# SUPPLIED MATERIAL:
-- Opening Marker --

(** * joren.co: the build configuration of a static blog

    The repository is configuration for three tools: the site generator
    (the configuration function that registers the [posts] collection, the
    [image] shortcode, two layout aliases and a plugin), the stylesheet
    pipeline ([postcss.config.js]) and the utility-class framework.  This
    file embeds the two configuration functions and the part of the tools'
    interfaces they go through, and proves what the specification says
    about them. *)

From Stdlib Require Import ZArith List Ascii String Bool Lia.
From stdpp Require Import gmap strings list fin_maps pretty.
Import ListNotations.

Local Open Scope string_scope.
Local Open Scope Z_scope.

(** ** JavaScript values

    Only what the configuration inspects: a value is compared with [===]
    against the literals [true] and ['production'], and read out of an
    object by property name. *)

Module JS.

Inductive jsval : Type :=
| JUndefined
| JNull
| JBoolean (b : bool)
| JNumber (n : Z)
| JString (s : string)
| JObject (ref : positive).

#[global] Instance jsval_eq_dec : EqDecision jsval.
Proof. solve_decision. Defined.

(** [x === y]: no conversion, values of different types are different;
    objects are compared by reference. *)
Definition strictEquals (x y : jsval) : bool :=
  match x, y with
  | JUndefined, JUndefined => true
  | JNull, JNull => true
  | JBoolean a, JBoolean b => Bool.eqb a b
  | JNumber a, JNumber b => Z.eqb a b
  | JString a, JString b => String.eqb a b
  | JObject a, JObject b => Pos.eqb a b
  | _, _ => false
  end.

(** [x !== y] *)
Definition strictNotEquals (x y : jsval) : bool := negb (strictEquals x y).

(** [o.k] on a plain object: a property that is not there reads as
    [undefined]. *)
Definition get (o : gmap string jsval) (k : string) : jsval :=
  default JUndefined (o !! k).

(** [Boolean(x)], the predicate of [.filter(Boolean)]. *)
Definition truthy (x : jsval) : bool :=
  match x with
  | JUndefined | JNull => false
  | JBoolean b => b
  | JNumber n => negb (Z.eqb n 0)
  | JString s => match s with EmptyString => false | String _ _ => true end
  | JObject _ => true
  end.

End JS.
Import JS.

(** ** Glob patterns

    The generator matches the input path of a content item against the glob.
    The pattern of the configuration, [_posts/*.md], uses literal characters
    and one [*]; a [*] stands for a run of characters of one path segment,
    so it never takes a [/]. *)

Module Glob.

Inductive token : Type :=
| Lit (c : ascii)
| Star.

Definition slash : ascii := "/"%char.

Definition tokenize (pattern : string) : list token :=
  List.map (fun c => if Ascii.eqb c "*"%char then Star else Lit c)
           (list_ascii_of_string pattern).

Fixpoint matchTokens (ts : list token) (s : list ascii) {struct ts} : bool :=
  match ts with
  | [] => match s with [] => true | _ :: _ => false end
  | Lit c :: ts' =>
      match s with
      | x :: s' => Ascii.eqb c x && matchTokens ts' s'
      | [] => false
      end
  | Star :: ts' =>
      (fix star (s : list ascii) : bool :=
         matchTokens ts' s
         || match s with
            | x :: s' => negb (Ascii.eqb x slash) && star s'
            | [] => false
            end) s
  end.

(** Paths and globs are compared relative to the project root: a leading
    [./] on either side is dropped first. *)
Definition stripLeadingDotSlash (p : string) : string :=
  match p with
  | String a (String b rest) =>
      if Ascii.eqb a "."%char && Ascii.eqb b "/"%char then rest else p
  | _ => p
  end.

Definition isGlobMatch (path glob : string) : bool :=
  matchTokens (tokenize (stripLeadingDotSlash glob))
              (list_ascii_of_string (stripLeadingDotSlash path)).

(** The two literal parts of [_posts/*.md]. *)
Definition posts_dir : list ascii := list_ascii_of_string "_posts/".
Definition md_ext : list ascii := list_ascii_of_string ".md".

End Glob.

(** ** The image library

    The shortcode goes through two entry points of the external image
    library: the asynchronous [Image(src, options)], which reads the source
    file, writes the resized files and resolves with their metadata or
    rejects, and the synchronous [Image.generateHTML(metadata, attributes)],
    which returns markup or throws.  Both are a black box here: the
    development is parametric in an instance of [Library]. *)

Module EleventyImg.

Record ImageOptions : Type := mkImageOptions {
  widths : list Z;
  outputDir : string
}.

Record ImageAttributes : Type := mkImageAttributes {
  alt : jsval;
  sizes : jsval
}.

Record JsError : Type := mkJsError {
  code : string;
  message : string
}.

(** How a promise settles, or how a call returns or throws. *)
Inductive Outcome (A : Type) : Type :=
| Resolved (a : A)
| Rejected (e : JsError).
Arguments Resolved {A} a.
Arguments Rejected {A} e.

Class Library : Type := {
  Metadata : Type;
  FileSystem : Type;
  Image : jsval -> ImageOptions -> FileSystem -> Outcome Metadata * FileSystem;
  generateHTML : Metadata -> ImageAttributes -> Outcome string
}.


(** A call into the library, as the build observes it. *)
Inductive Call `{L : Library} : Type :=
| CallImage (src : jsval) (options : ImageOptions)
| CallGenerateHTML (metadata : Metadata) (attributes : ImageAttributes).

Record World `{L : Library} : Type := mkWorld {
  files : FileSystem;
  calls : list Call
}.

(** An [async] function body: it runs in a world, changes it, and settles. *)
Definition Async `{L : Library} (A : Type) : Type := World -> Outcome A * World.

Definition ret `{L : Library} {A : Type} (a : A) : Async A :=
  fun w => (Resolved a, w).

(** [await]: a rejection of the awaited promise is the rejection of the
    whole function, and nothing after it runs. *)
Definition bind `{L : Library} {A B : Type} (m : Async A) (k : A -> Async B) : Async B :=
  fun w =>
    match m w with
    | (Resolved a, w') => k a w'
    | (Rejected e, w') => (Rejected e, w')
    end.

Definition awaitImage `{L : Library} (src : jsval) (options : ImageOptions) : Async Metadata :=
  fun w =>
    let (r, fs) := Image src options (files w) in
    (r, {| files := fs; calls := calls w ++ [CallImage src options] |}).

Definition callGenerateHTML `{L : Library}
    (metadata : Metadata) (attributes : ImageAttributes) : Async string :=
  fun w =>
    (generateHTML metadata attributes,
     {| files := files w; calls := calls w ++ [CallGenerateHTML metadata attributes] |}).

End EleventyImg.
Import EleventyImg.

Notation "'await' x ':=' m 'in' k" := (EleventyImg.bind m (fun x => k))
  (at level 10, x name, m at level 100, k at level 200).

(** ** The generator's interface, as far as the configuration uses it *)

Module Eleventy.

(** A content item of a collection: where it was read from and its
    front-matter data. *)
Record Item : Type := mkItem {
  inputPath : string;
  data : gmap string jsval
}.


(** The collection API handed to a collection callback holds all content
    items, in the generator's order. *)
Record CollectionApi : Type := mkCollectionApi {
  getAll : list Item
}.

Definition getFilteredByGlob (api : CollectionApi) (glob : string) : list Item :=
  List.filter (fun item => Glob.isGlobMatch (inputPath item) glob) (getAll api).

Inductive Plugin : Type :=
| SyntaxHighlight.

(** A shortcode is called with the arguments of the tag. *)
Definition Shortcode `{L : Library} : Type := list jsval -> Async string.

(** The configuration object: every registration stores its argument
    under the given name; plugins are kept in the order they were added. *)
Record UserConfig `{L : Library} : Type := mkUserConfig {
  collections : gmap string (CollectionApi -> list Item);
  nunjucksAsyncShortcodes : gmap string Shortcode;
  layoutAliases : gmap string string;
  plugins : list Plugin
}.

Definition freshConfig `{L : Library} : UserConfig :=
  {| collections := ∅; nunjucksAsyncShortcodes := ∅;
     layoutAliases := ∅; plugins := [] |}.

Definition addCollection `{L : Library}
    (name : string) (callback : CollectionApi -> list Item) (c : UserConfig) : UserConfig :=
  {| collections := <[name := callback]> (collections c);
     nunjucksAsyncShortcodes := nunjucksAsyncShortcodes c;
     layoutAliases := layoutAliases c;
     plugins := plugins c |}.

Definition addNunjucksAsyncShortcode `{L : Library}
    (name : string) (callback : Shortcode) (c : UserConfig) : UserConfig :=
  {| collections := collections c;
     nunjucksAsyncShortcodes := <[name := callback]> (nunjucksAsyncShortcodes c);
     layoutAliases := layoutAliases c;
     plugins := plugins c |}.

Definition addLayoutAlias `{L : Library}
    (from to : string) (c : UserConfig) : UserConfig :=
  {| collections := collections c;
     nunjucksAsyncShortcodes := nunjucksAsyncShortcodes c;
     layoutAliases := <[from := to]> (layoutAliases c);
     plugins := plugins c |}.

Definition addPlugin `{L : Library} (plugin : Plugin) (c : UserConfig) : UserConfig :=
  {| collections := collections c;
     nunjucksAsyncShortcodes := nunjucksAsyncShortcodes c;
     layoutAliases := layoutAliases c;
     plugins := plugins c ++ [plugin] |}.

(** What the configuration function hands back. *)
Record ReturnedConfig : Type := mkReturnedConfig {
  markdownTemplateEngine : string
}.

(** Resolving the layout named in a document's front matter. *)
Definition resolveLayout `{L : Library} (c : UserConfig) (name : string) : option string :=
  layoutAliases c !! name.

-- Closing Marker --
-- Opening Marker --

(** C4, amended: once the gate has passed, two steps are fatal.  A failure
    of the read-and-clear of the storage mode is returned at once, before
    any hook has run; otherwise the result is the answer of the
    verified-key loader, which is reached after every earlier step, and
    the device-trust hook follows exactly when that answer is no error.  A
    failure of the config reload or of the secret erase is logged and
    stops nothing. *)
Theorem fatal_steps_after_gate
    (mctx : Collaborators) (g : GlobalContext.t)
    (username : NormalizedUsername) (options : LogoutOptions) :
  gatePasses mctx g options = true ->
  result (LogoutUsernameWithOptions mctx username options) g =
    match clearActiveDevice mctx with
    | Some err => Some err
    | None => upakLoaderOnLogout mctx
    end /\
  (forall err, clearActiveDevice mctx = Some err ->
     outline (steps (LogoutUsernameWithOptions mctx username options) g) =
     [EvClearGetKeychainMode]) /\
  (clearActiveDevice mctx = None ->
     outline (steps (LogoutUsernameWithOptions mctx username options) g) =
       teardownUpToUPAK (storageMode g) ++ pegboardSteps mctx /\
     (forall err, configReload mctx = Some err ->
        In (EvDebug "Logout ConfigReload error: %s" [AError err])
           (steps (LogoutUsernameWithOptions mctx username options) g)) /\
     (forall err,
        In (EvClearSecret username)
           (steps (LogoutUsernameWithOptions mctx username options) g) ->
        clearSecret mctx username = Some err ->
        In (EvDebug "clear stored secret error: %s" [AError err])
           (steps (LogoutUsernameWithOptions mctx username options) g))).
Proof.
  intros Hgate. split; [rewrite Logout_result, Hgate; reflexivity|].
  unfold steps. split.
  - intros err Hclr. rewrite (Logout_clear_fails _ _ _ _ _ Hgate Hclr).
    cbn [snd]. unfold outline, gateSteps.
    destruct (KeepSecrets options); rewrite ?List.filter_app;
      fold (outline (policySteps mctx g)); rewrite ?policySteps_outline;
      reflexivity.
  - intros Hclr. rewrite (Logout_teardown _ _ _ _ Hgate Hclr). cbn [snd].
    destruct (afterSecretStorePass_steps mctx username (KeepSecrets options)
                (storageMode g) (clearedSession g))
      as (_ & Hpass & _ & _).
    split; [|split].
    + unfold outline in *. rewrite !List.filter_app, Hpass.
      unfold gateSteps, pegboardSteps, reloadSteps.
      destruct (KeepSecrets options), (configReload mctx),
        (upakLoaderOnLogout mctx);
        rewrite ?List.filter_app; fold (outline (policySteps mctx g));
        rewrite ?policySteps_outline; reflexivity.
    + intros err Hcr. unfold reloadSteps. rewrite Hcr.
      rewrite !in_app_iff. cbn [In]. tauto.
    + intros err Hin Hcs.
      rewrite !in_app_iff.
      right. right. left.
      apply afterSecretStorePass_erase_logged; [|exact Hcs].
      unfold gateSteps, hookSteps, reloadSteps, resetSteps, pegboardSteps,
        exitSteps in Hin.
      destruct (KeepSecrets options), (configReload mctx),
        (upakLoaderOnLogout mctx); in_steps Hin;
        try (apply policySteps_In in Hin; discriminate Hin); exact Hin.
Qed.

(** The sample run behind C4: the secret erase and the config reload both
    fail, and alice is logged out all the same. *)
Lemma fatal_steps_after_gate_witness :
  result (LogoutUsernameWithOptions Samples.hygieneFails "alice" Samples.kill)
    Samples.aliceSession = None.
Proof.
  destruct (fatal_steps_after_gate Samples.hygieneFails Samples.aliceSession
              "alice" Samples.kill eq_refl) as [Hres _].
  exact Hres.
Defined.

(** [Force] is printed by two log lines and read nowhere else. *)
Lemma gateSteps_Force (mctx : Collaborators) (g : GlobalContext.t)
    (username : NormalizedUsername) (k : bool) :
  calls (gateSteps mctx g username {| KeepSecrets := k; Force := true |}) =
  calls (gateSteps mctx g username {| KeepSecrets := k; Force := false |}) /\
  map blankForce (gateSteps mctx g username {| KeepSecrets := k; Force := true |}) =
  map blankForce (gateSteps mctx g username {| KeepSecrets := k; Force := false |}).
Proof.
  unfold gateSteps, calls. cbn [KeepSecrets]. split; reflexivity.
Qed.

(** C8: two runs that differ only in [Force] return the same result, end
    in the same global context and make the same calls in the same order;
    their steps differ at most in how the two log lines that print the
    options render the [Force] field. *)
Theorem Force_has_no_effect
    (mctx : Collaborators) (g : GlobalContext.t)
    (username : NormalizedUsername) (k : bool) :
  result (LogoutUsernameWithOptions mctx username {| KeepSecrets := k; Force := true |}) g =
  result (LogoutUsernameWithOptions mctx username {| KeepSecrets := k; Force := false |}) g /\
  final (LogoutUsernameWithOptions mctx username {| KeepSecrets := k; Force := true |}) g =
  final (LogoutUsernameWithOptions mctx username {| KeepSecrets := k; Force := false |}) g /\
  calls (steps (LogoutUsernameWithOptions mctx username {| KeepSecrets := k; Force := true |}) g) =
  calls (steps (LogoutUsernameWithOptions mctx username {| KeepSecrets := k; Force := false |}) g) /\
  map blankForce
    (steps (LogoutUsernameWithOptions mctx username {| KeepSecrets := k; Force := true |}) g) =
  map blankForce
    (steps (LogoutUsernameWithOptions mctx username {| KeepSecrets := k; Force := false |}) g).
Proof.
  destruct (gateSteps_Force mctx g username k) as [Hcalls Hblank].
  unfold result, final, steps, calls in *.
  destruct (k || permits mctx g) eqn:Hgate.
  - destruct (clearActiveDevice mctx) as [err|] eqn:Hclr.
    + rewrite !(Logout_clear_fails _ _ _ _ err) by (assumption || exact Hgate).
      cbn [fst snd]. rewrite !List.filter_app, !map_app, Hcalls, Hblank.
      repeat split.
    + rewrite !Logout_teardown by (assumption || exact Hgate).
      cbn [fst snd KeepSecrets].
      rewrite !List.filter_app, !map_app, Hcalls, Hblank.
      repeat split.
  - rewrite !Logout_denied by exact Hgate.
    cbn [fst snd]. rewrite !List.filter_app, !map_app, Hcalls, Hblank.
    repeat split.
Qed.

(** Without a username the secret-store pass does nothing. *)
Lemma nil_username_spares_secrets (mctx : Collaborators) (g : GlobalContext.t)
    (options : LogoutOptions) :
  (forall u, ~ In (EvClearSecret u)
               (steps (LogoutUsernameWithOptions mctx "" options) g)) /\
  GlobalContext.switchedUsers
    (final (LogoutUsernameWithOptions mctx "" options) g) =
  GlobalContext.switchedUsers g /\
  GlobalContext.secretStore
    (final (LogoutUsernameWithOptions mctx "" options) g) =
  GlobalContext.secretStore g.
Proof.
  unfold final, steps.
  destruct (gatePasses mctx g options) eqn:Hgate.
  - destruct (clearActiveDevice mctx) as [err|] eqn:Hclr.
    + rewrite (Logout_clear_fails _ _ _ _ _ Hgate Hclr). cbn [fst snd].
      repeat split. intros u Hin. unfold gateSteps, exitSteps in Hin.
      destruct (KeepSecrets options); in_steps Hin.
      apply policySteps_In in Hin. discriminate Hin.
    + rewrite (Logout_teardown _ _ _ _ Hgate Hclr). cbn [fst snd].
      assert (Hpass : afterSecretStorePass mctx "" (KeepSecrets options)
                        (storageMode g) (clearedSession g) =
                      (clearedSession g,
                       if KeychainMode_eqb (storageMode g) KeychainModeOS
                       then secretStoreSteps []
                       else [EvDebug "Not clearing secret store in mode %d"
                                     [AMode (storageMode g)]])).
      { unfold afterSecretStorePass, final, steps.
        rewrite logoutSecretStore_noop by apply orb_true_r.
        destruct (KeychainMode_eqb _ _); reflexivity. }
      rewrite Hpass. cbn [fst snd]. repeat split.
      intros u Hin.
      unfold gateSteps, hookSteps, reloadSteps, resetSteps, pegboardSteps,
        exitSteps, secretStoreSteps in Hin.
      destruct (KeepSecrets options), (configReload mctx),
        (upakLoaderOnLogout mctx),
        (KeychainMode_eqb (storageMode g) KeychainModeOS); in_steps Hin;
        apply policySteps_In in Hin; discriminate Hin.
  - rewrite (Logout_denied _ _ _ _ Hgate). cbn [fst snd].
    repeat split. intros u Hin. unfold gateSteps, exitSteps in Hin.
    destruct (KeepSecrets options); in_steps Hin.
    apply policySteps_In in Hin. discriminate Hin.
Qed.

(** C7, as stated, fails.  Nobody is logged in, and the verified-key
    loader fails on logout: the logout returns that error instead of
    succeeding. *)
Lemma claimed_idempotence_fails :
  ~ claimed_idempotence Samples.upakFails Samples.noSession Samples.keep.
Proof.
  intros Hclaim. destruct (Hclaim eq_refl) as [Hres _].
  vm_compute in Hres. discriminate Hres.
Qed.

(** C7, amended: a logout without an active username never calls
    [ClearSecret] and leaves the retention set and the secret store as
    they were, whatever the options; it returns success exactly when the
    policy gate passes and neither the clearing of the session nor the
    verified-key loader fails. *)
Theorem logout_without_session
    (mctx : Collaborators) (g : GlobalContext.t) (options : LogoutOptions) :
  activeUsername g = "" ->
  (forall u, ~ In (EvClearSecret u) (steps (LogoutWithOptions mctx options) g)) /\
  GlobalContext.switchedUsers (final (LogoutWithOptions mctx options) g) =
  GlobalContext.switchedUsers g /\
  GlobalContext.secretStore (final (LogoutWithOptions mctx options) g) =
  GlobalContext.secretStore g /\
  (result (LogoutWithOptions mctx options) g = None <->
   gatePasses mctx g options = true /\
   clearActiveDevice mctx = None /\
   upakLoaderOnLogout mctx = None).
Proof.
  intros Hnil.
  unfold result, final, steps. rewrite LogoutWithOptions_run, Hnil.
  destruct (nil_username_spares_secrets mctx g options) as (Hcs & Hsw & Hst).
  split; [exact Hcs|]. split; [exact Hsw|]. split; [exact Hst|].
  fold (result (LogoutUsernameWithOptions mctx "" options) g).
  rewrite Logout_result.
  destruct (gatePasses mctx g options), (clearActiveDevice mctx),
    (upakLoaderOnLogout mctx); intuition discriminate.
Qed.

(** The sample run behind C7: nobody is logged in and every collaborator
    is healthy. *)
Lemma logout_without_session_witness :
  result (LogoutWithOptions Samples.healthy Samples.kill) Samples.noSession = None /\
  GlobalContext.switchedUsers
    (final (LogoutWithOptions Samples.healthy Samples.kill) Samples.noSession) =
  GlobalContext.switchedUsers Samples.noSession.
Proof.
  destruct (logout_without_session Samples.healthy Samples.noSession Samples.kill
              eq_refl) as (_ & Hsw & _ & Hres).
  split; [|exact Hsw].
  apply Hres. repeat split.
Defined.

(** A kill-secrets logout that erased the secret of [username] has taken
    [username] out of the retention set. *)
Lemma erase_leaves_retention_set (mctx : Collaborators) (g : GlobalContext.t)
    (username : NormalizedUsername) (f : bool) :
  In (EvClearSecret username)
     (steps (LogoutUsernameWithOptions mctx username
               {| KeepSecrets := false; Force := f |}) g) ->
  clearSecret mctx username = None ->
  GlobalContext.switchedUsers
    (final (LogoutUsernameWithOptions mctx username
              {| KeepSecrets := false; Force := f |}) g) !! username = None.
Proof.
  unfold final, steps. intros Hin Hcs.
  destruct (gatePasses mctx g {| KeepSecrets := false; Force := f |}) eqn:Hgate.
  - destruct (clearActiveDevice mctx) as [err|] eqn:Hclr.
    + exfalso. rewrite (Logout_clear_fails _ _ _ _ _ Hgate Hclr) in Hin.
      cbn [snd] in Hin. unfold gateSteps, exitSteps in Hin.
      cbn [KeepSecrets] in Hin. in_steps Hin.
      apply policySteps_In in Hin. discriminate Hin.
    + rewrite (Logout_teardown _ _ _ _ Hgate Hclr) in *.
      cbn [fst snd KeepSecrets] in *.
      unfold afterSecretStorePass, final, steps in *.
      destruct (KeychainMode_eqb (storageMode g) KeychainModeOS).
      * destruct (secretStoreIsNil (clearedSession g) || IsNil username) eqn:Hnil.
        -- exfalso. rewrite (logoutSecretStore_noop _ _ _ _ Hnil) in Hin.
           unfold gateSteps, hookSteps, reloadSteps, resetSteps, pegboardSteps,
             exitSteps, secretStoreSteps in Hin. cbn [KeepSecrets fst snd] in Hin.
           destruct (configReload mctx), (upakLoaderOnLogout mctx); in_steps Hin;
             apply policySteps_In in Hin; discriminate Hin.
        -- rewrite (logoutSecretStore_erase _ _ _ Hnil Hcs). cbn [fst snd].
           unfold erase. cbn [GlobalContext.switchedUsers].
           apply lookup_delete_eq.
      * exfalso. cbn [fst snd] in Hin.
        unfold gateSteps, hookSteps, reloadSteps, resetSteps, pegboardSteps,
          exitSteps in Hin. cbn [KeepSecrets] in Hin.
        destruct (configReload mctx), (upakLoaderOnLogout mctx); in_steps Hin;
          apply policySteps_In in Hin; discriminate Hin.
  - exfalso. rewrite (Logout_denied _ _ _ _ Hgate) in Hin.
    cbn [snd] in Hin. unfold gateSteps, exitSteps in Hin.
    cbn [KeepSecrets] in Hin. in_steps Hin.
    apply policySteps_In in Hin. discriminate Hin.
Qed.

-- Closing Marker --

# REQUIRED ACTION:
List all lines above in which the string "were" appears.

# SOLVED EXERCISE:
    under the given name; plugins are kept in the order they were added. *)
    they were, whatever the options; it returns success exactly when the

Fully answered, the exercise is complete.